Some months ago, because I teach ‘Writing and Sharing your Family History’ courses, I was given access to the, then brand new, WeAre family and local history sharing platform. I need to say first of all that this came without any strings. I am not obliged to review it, mention it, or recommend it and I have zero financial interest in the software. Platforms with similar aims have come and in some cases, gone but I was keen to give this a try. I can say that it is definitely the best sharing platform of its kind that I have seen.
When it first arrived, I had a little play. I had recently set up my own Granny’s Tales website. I do wonder if WeAre had come first, whether I would have used that instead but I was not going to abandon Granny’s Tales. What could I do with WeAre that was different/complementary to my other ways of publicising my research? One of the main features of WeAre is the ability to share your research with relatives and if you wish, allow them to collaborate. This is always a tricky one – what relatives? Lacking siblings or first cousins and second cousins numbering just six, it is pretty stony ground for me. That left my children and grandchildren. I have used Family Tree Maker software for my family trees since it was on 3½” floppy disks but I don’t have a single tree; I could never control that. This meant that I didn’t have a GedCom that I could upload containing all the family members that I have gathered in nearly fifty years of research. I did however have a ‘tree’ which just included all my children’s direct ancestors, so I uploaded that. I added my father’s brothers and a few photos and pretty much forgot about it.
Then WeAre added features that were geared towards One-Place Studies, so I decided I would dust off my One Place Study for Thockrington and use it for that. I uploaded about forty people, wrote an introduction, added a little general stuff and promptly returned it to the back burner. Then my lovely Forgotten Womencoven friends, several of whom were also using WeAre, decided that we would Zoom and all work on our sites on a specific day. This worked really well, both in terms of mutual encouragement and also technical assistance. What one person hadn’t worked out how to do, another had. This reignited my enthusiasm for my one place study and firmed my resolve to get on and add more. We are definitely going to have more mutual help sessions to encourage us to actually get things done to our sites.
I decided to begin with Thockrington’s graveyard, adding those commemorated on the surviving stones. This will not be quick; it took me two days to do ten stones. There are fifty four. Then of course there are parish registers, censuses, wills, tax lists and all the other sources I have used, so I will need to live until I am 150 but baby steps. I can’t even say the site is still in its infancy, more like still in the womb but maybe it is entering its second trimester. I have made it live, so the others from the mutual encouragement group can see it but there’s so much to be done, that it is probably best to say that it is a soft launch!

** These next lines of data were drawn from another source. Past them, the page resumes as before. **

(** * A shallow embedding of the file gateway (server.js and its variants)

    The gateway is an Express application: a volatile folder registry, five
    file endpoints that forward to the Backblaze B2 SDK, and, in one variant,
    a reminder poller.  Each route handler becomes a function of the request
    fields and of the state it touches; the SDK, the file system and the
    identity provider are interfaces whose behaviour is left arbitrary. *)

From Stdlib Require Import String Ascii.
From Stdlib Require Import List ZArith NArith Bool Lia Sorting.Sorted FinFun.
From Stdlib Require Import Init.Byte.
Import ListNotations.

Open Scope Z_scope.

(** ** JavaScript strings *)

Module JS.

(** A JavaScript string is a sequence of UTF-16 code units. *)
Definition str := list N.

(** An ASCII literal of the source, as code units. *)
Definition lit (s : string) : str := map N_of_ascii (list_ascii_of_string s).

(** WhiteSpace and LineTerminator code points of ECMAScript, the ones
    [String.prototype.trim] strips. *)
Definition isWhiteSpace (c : N) : bool :=
  ((9 <=? c) && (c <=? 13) || (c =? 32) || (c =? 160) || (c =? 5760)
   || (8192 <=? c) && (c <=? 8202) || (c =? 8232) || (c =? 8233)
   || (c =? 8239) || (c =? 8287) || (c =? 12288) || (c =? 65279))%N.

Fixpoint trimStart (s : str) : str :=
  match s with
  | [] => []
  | c :: r => if isWhiteSpace c then trimStart r else s
  end.

Fixpoint trimEnd (s : str) : str :=
  match s with
  | [] => []
  | c :: r =>
      match trimEnd r with
      | [] => if isWhiteSpace c then [] else [c]
      | r' => c :: r'
      end
  end.

(** [s.trim()] *)
Definition trim (s : str) : str := trimEnd (trimStart s).

(** [s.startsWith(p)] *)
Fixpoint startsWith (s p : str) {struct p} : bool :=
  match p, s with
  | [], _ => true
  | _ :: _, [] => false
  | a :: p', b :: s' => (a =? b)%N && startsWith s' p'
  end.

(** [a === b] on two strings *)
Fixpoint eqb (a b : str) : bool :=
  match a, b with
  | [], [] => true
  | x :: a', y :: b' => (x =? y)%N && eqb a' b'
  | _, _ => false
  end.

(** A request field (of [req.query] or [req.body]): [undefined] when the
    client did not send it, a string otherwise. *)
Definition field := option str.

(** Truthiness of a field: [undefined] and the empty string are falsy. *)
Definition truthy (v : field) : bool :=
  match v with
  | Some (_ :: _) => true
  | _ => false
  end.

(** [`${v}`] in a template literal *)
Definition tmpl (v : field) : str :=
  match v with
  | Some s => s
  | None => lit "undefined"
  end.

Then, out of the blue, Edward, aged ten, asked some family history questions. I have been trying to interest young people, including my grandchildren, in family history and heritage since forever, so I grasped this straw with both hands. I was reminded that his direct ancestry was all there on WeAre. He started by looking for houses that he and his parents had lived in to add to the map. Then he wanted to chat about family history on Zoom. He was interested in ‘the medieval period, famous people who aren’t you Granny, funny names and weird jobs.’ Hmm this was something of a challenge. I quickly exhausted the possibilities of the founder of Smith’s crisps, who was my great grandfather’s cousin. I do still have Anne Balls Bulley up my sleeve but where to go next?
Then a friend reminded me that Family Search has an activity that tells you how you are related to ‘famous people’. Unfortunately, this is based on the Family Search ‘one tree’, which is stuffed full of what we will call kindly ‘creative genealogy’ aka total garbage. Last time I looked at my famous relatives, I firmly removed my connection to Princess Diana for the nth time. Fortunately Princess Di no longer features, leaving me with Benjamin Franklin, Winston Churchill, Lucille Ball, Elvis Presley and Helen Keller. Edward had heard of Winston Churchill and Elvis at least. He happily went away and found out about Helen Keller, although I have to say that the link is ‘speculative’. Of the five, the most convincing is the connection to Churchill. At least here my own line does go back to the alleged mutual ancestor. If Edward wants to add Churchill to our tree he is welcome. He can add Helen Keller if he chooses. This is not my main ‘correct’ tree, it is not public. If it sparks his interest that’s what matters. The ‘what is the evidence for this, are we sure?’ conversation can come later. The key to encouraging young people is to let them do things their way. Edward added his cats to the tree; I will take being grandparent to two cats. I am anticipating Edward’s cousin may want to add her tankful of tropical fish one by one, right down to the snails that inhabit her tank but it doesn’t matter. Give birth to fifteen guinea pigs if you have to, do whatever it takes to ignite that curiosity about the past. WeAre having fun.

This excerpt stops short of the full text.